A B.C. municipality will get another chance to make its case for terminating three employees on long-term disability with no hope of coming back to work following a new ruling from the province’s labour relations board that deals with the tricky question of non-culpable absenteeism.

Earlier this month, board vice-chair Elena Miller issued a ruling on a challenge by the employer, the Township of Langley, of an earlier arbitration decision in favour of three dismissed employees. A key issue in the case was the employer’s right to terminate the employees in order to end its obligation to pay health, dental and life insurance benefits given that they had no hope of coming back to work. The termination would have no effect on their long-term disability payments.

While the municipality had 12 employees on long-term disability who had been off work for significant periods of time when it looked into the issue in 2013, it terminated just three of them: essentially those who had been off work the longest. The union, the Canadian Union of Public Employees Local 403, grieved the terminations.

Read: ‘Welcome news’ in B.C. court statement on non-culpable absenteeism

In 2015, arbitrator David McPhillips ruled in the union’s favour, finding the manner of the terminations was “arbitrary,” “random” and, therefore, discriminatory. Among the concerns cited by the arbitrator were the different lengths of time the workers had been absent and the disparate treatment that resulted. McPhillips also cited the lack of a particular rule or policy to deal with the issue and noted the employer’s motivation to save money on its benefits costs.

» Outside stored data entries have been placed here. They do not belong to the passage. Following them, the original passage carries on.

(* ===== verification/Star.v ===== *)
(** * STAR archives

    Models [crates/happyview-star/src/lib.rs]: the framing of a STAR archive -
    magic bytes, metadata, control bytes, length-prefixed keys and values - and
    its streaming reader.  The metadata codec is the third-party crate
    [serde_ipld_dagcbor]: class [DagCbor] holds the operations the code calls
    and [DagCborSpec] what it relies on, that encoding then decoding gives the
    value back. *)

From S2P Require Import Prelude Words.
From Stdlib Require Import ZArith Lia.

#[local] Open Scope Z_scope.

(** ** The metadata codec *)

(** [Meta] is [BTreeMap<String, Ipld>] and [Ipld] the decoded value;
    [type_is_string] tells whether the entry [$type] is a string and
    [type_name] is that string. *)
Class DagCbor : Type := {
  Meta : Type;
  Ipld : Type;
  as_map : Ipld -> option Meta;
  type_name : Meta -> option string;
  to_vec : Meta -> result (list Z) string;
  from_slice : list Z -> result Ipld string;
}.

Class DagCborSpec (D : DagCbor) : Prop := {
  from_slice_to_vec :
    forall m bs, to_vec m = Ok bs -> exists v, from_slice bs = Ok v /\ as_map v = Some m;
  to_vec_bytes : forall m bs, to_vec m = Ok bs -> is_bytes bs;
}.

(** ** Definitions *)

Definition MAGIC : list Z := [0x2a; 0x6c; 0x01; 0x00].
Definition CONTROL_PAIR : Z := 0x01.
Definition CONTROL_END : Z := 0x00.
Definition END_BYTES : list Z := [CONTROL_END].
Definition MAX_VARINT_BYTES : nat := 9.

Inductive StarError : Type :=
| Io
| InvalidMagic
| UnexpectedEnd
| NonCanonicalVarint
| VarintTooLong
| TooLong (what : string) (length limit : Z)
| InvalidMeta (message : string)
| NonCanonicalMeta
| InvalidControlByte (byte : Z)
| TrailingBytes.

Record Limits : Type := { max_meta : Z; max_key : Z; max_value : Z }.

Definition default_limits : Limits :=
  {| max_meta := U64 - 1; max_key := U64 - 1; max_value := U64 - 1 |}.

Record Pair : Type := { key : list Z; pair_value : list Z }.

(** *** Writing *)

(** The loop of [encode_varint]; a [u64] takes at most ten groups. *)
Fixpoint encode_varint_go (fuel : nat) (v : Z) : list Z :=
  match fuel with
  | O => []
  | S n =>
      if 0x80 <=? v then Z.lor (Z.land (wrap8 v) 0x7f) 0x80 :: encode_varint_go n (Z.shiftr v 7)
      else [wrap8 v]
  end.

Definition encode_varint (v : Z) : list Z := encode_varint_go 10 v.

Definition frame (bytes : list Z) : list Z := encode_varint (len bytes) ++ bytes.

Definition encode_pair (k v : list Z) : list Z := [CONTROL_PAIR] ++ frame k ++ frame v.

(** *** Reading *)

(** A reader's input: the bytes it will deliver, and whether the read after
    them fails instead of reporting the end. *)
Record Input : Type := { data : list Z; faulty : bool }.

Definition with_data (input : Input) (d : list Z) : Input := {| data := d; faulty := faulty input |}.

(** The error of a read that cannot be filled. *)
Definition short_read (input : Input) : StarError := if faulty input then Io else UnexpectedEnd.

(** [read_exact] into a buffer of [n] bytes. *)
Definition read_exact (input : Input) (n : nat) : result (list Z * Input) StarError :=
  if (n <=? length (data input))%nat then Ok (take n (data input), with_data input (drop n (data input)))
  else Err (short_read input).

Definition read_byte (input : Input) : result (Z * Input) StarError :=
  let? (byte, input) := read_exact input 1 in Ok (nth 0 byte 0, input).

(** The loop of [read_varint]: [n] rounds are left, this one is round [i]. *)
Fixpoint read_varint_go (n : nat) (i value : Z) (input : Input) : result (Z * Input) StarError :=
  match n with
  | O => Err VarintTooLong
  | S n' =>
      let? (byte, input) := read_byte input in
      let value := Z.lor value (wrap64 (Z.shiftl (Z.land byte 0x7f) (7 * i))) in
      if byte <? 0x80 then
        if (byte =? 0) && (0 <? i) then Err NonCanonicalVarint else Ok (value, input)
      else read_varint_go n' (i + 1) value input
  end.

Definition read_varint (input : Input) : result (Z * Input) StarError :=
  read_varint_go MAX_VARINT_BYTES 0 0 input.

Definition read_frame (input : Input) (what : string) (limit : Z)
    : result (list Z * Input) StarError :=
  let? (length, input) := read_varint input in
  if limit <? length then Err (TooLong what length limit)
  else
    let bytes := take (Z.to_nat length) (data input) in
    if negb (len bytes =? length) then Err (short_read input)
    else Ok (bytes, with_data input (drop (Z.to_nat length) (data input))).

Section Model.
Context {D : DagCbor}.

Definition encode_header (meta : Meta) : result (list Z) StarError :=
  match type_name meta with
  | None => Err (InvalidMeta "missing a string $type")
  | Some _ =>
      match to_vec meta with
      | Err e => Err (InvalidMeta e)
      | Ok encoded => Ok (MAGIC ++ frame encoded)
      end
  end.

Definition write_star (meta : Meta) (pairs : list Pair) : result (list Z) StarError :=
  let? header := encode_header meta in
  Ok (foldl (fun out p => out ++ encode_pair (key p) (pair_value p)) header pairs ++ END_BYTES).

In ruling on the township’s challenge of the arbitration award this month, Miller referred to cases where arbitrators found employers to have acted in bad faith because they terminated employees with disabilities for non-culpable absence in order to avoid paying severance to them. Severance recognizes past service, she wrote, citing cases that have distinguished that issue from the ongoing nature of non-disability related employment benefits. “The right to receive such benefits depends not on past service but on an employee’s present ability (or reasonably foreseeable future ability) to fulfil the essential employment relationship bargain of work for pay,” she wrote.

“None of the three grievors could fulfil that bargain.”

Read: Arbitrator highlights role of disability management process in ruling in worker’s favour

While McPhillips had ordered the employees’ reinstatement, Miller set aside the decision and ordered him to reconsider the case in light of her ruling. “The arbitrator may then come to the same or a different decision on the outcome of the grievances,” she wrote.